■ **Task goal**
Range to output from the entries below: the line containing "[] => language_match r" through the line containing "let lowerHref := toLowerCase href in". Set it down exactly, ends included, nothing else.

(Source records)
(** ** The document tree

    An element carries its lower-cased tag name, its attributes in source
    order and, for images, the [width] the browser reports. *)
Inductive Node : Type :=
| TextNode (data : jsstring)
| OtherNode
| Element (tagName : jsstring) (attributes : list (jsstring * jsstring))
    (width : Z) (childNodes : list Node).

Module Dom.

Definition tagOf (n : Node) : jsstring :=
  match n with
  | Element t _ _ _ => t
  | _ => []
  end.

Definition childrenOf (n : Node) : list Node :=
  match n with
  | Element _ _ _ cs => cs
  | _ => []
  end.

Definition widthOf (n : Node) : Z :=
  match n with
  | Element _ _ w _ => w
  | _ => 0%Z
  end.

Definition isElement (n : Node) : bool :=
  match n with
  | Element _ _ _ _ => true
  | _ => false
  end.

Definition tag_is (n : Node) (t : string) : bool := str_eqb (tagOf n) (js t).

Definition tag_in (n : Node) (ts : list string) : bool :=
  existsb (tag_is n) ts.

Fixpoint lookup_attr (name : jsstring) (attrs : list (jsstring * jsstring))
    : option jsstring :=
  match attrs with
  | [] => None
  | (k, v) :: rest => if str_eqb k name then Some v else lookup_attr name rest
  end.

(** [element.getAttribute(name)], [None] for [null]. *)
Definition getAttribute (n : Node) (name : string) : option jsstring :=
  match n with
  | Element _ attrs _ _ => lookup_attr (js name) attrs
  | _ => None
  end.

(** [element.getAttribute(name) || ''] *)
Definition attr_or_empty (n : Node) (name : string) : jsstring :=
  match getAttribute n name with
  | Some v => v
  | None => []
  end.

(** [element.className || ''] *)
Definition className (n : Node) : jsstring := attr_or_empty n "class".

(** [node.textContent] *)
Fixpoint textContent (n : Node) : jsstring :=
  match n with
  | TextNode d => d
  | OtherNode => []
  | Element _ _ _ cs => flat_map textContent cs
  end.

(** Every element below [n] in document order, each with the tag names of
    its ancestors, nearest first; [anc] are the ancestors of [n] itself. *)
Fixpoint descendants (anc : list jsstring) (n : Node)
    : list (list jsstring * Node) :=
  match n with
  | Element t _ _ cs =>
      flat_map (fun c =>
        match c with
        | Element _ _ _ _ => (t :: anc, c) :: descendants (t :: anc) c
        | _ => []
        end) cs
  | _ => []
  end.

(** Every node strictly below [n]. *)
Fixpoint subnodes (n : Node) : list Node :=
  match n with
  | Element _ _ _ cs => flat_map (fun c => c :: subnodes c) cs
  | _ => []
  end.

Fixpoint height (n : Node) : nat :=
  match n with
  | Element _ _ _ cs => S (foldr (fun c m => Nat.max (height c) m) 0 cs)
  | _ => 0
  end.

(** [element.querySelectorAll(sel)] and [element.querySelector(sel)] for a
    selector given as a test on a descendant and its ancestors. *)
Definition querySelectorAll (sel : list jsstring -> Node -> bool)
    (anc : list jsstring) (n : Node) : list (list jsstring * Node) :=
  List.filter (fun d => sel (fst d) (snd d)) (descendants anc n).

Definition querySelector (sel : list jsstring -> Node -> bool)
    (anc : list jsstring) (n : Node) : option (list jsstring * Node) :=
  head (querySelectorAll sel anc n).

(** Selectors used by the exporters. *)
Definition sel_tag (t : string) : list jsstring -> Node -> bool :=
  fun _ d => tag_is d t.
Definition sel_tags (ts : list string) : list jsstring -> Node -> bool :=
  fun _ d => tag_in d ts.
(** [anc tag]: a [tag] element with an [anc] ancestor anywhere above it. *)
Definition sel_under (a t : string) : list jsstring -> Node -> bool :=
  fun anc d => tag_is d t && existsb (fun x => str_eqb x (js a)) anc.

(** [:scope > tag] *)
Definition scope_children (t : string) (n : Node) : list Node :=
  List.filter (fun c => isElement c && tag_is c t) (childrenOf n).

(** ASCII white space separating class tokens. *)
Definition is_class_sep (c : N) : bool :=
  ((c =? 9) || (c =? 10) || (c =? 12) || (c =? 13) || (c =? 32))%N.

Fixpoint split_tokens (cur : jsstring) (s : jsstring) : list jsstring :=
  match s with
  | [] => match cur with [] => [] | _ => [cur] end
  | c :: r =>
      if is_class_sep c
      then match cur with
           | [] => split_tokens [] r
           | _ => cur :: split_tokens [] r
           end
      else split_tokens (cur ++ [c]) r
  end.

(** [element.classList.contains(token)] *)
Definition classList_contains (n : Node) (token : string) : bool :=
  existsb (fun t => str_eqb t (js token)) (split_tokens [] (className n)).

End Dom.
Import Dom.

(** ** The structured transducer: [convertElementToMarkdown] and its helpers

    The two Markdown exporters differ only in the image rule: the base64
    variant first looks for a pre-computed [data-base64] attribute. *)
Inductive Variant : Type :=
| PlainMarkdown
| Base64Markdown.

Definition nl2 : jsstring := [NL; NL].

(** [/language-([a-zA-Z0-9]+)/]: first position where the literal is followed
    by at least one alphanumeric unit; the capture is the greedy run. *)
Definition is_alnum (c : N) : bool :=
  (((97 <=? c) && (c <=? 122)) || ((65 <=? c) && (c <=? 90)) ||
   ((48 <=? c) && (c <=? 57)))%N.

Fixpoint language_match (s : jsstring) : option jsstring :=
  match s with
  | [] => None
  | _ :: r =>
      if startsWith s (js "language-")
      then match takeWhile is_alnum (drop 9 s) with
           | [] => language_match r
           | run => Some run
           end
      else language_match r
  end.

(** The class-name signal that marks interactive chrome. *)
Definition suppressed_class (cls : jsstring) : bool :=
  includes cls (js "copy") || includes cls (js "edit") ||
  includes cls (js "regenerate") || includes cls (js "citation-pill").

(** Link rule helpers. *)
Definition unsafe_href (href : jsstring) : bool :=
  let lowerHref := toLowerCase href in
  negb (truthy href) || startsWith lowerHref (js "javascript:") ||
  startsWith lowerHref (js "data:") || startsWith lowerHref (js "vbscript:") ||
  startsWith href (js "#").

Definition safeHref (href : jsstring) : jsstring :=
  replace_all (m_lit [41%N]) (js "%29")
    (replace_all (m_lit [92%N]) (js "%5C") href).

(** Image rule (the [case 'img'] of the switch). *)
Definition convertImage (v : Variant) (cls : jsstring) (element : Node) : jsstring :=
  let src := attr_or_empty element "src" in
  let alt := attr_or_empty element "alt" in
  if includes src (js "favicon") || includes src (js "avatar") ||
     includes cls (js "icon") ||
     (negb (widthOf element =? 0)%Z && (widthOf element <? 48)%Z)
  then []
  else
    let imgAlt :=
      if truthy alt && negb (startsWith alt (js "http")) then alt
      else js "Image" in
    let base64Data :=
      match v with
      | Base64Markdown => attr_or_empty element "data-base64"
      | PlainMarkdown => []
      end in
    if truthy base64Data
    then nl2 ++ js "![" ++ imgAlt ++ js "](" ++ base64Data ++ js ")" ++ nl2
    else
      let imgSrc := if startsWith src (js "blob:") then drop 5 src else src in
      nl2 ++ js "![" ++ imgAlt ++ js "](" ++ imgSrc ++ js ")" ++ nl2.

Section ConverterBody.

(** The recursive calls: [rec anc n] is [convertElementToMarkdown(n)] for a
    node whose ancestors carry the tags [anc]; [recList anc l indent] is
    [convertListToMarkdown(l, indent)]. *)
Variable v : Variant.
Variable rec : list jsstring -> Node -> jsstring.
Variable recList : list jsstring -> Node -> nat -> jsstring.
(** The loop is left after finitely many iterations: each iteration either
    visits a new page, of which the cap allows finitely many, or drops an
    already visited URL from the queue. *)
Lemma scrape_website_from_terminates c :
  exists fuel docs, scrape_website_from requests_get urljoin netloc fuel c = Some docs.
Proof.
  remember (Z.to_nat (max_pages (self c) - Z.of_nat (size (visited_urls (self c)))))
    as m eqn:Hm.
  assert (Hle : (Z.to_nat (max_pages (self c)
                           - Z.of_nat (size (visited_urls (self c)))) <= m)%nat) by lia.
  clear Hm. revert c Hle.
  induction m as [|m IHm]; intros c Hle.
  - exists O, (documents c). unfold scrape_website_from.
    destruct (step c) as [c'|] eqn:E; [|done].
    apply step_Some in E as (? & ? & _ & Hlt & _). lia.
  - remember (length (to_visit c)) as k eqn:Hk.
    revert c Hle Hk. induction k as [|k IHk]; intros c Hle Hk.
    + exists O, (documents c). unfold scrape_website_from, Chatbot.step.
      by destruct (to_visit c).
    + destruct (step c) as [c'|] eqn:E.
      * pose proof E as (url & rest & Hq & Hlt & Hcase)%step_Some.
        assert (exists fuel docs,
                  scrape_website_from requests_get urljoin netloc fuel c' = Some docs)
          as (fuel & docs & Hrun).
        { destruct Hcase as [[_ ->]|(Hnin & Hs & _)].
          - apply IHk; simpl; [done|]. rewrite Hq in Hk. simpl in Hk. lia.
          - apply IHm. rewrite Hs. simpl.
            rewrite size_union by set_solver. rewrite size_singleton. lia. }
        exists (S fuel), docs. simpl. by rewrite E.
      * exists O, (documents c). simpl. by rewrite E.
Qed.

Lemma scrape_website_terminates scraper :
  exists fuel docs, scrape_website requests_get urljoin netloc fuel scraper = Some docs.
Proof. apply scrape_website_from_terminates. Qed.

(** What [scrape_website] returns is the document list of the state in
    which the loop is left. *)
Lemma scrape_website_from_steps fuel c docs :
  scrape_website_from requests_get urljoin netloc fuel c = Some docs ->
  docs = documents (steps fuel c) /\ step (steps fuel c) = None.
Proof.
  revert c. induction fuel as [|fuel IH]; intros c; simpl.
  - destruct (step c) eqn:E; [done|]. by intros [= <-].
  - destruct (step c) as [c'|] eqn:E; [apply IH|].
    intros [= <-]. done.
Qed.
Lemma isalpha_toupper (c : ascii) :
  CType.isalpha (CType.toupper c) = CType.isalpha c.
Proof. destruct c as [[|] [|] [|] [|] [|] [|] [|] [|]]; reflexivity. Qed.

Lemma upper_case_toupper_each (s : string) :
  isAlphabetic s = true -> upper_case (toupper_each s).
Proof.
  unfold upper_case. induction s as [|a s IH]; simpl; [intros _ c []|].
  destruct (CType.isalpha a) eqn:Ha; simpl; [|discriminate].
  intros Hs c [<-|Hc]; [now apply toupper_isupper | now apply IH].
Qed.

Lemma upper_case_isAlphabetic (s : string) :
  upper_case s -> isAlphabetic s = true.
Proof.
  intros H. apply isAlphabetic_iff. intros c Hc.
  apply isupper_isalpha, H, Hc.
Qed.

Lemma upper_case_fixed (s : string) : upper_case s -> toupper_each s = s.
Proof.
  unfold upper_case. induction s as [|a s IH]; simpl; [reflexivity|].
  intros H. rewrite toupper_fixes_upper by (apply H; now left).
  rewrite IH; [reflexivity|]. intros c Hc. apply H. now right.
Qed.

Lemma isAlphabetic_toupper_each (s : string) :
  isAlphabetic (toupper_each s) = isAlphabetic s.
Proof.
  induction s as [|a s IH]; simpl; [reflexivity|].
  now rewrite isalpha_toupper, IH.
Qed.

Lemma upper_case_BLACK : upper_case "BLACK".
Proof. intros c [<-|[<-|[<-|[<-|[<-|[]]]]]]; reflexivity. Qed.

Lemma upper_case_constructed (BOARD_LENGTH : Z) (p : ChessPiece) :
  Constructed BOARD_LENGTH p -> upper_case (color_ p).
Proof.
  intros H. inversion H as [|color row column movingUp].
  - apply upper_case_BLACK.
  - unfold ChessPiece_new.
    destruct ((row >=? 0) && (row <? BOARD_LENGTH)
              && (column >=? 0) && (column <? BOARD_LENGTH)); simpl;
      (destruct (isAlphabetic color) eqn:E;
       [now apply upper_case_toupper_each | apply upper_case_BLACK]).
Qed.

Lemma upper_case_call (BOARD_LENGTH : Z) (op : Setter) (p : Pawn) :
  upper_case (color_ (upcast p)) ->
  upper_case (color_ (upcast (call BOARD_LENGTH op p))).
Proof.
  destruct op as [color|row|column|movingUp|]; simpl; try tauto.
  - unfold setColor. destruct (isAlphabetic color) eqn:E; simpl; [|tauto].
    intros _. now apply upper_case_toupper_each.
  - unfold setRow. destruct (_ && _); simpl; tauto.
  - unfold setColumn. destruct (_ && _); simpl; tauto.
Qed.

■ **Output below**
           | [] => language_match r
           | run => Some run
           end
      else language_match r
  end.

(** The class-name signal that marks interactive chrome. *)
Definition suppressed_class (cls : jsstring) : bool :=
  includes cls (js "copy") || includes cls (js "edit") ||
  includes cls (js "regenerate") || includes cls (js "citation-pill").

(** Link rule helpers. *)
Definition unsafe_href (href : jsstring) : bool :=
  let lowerHref := toLowerCase href in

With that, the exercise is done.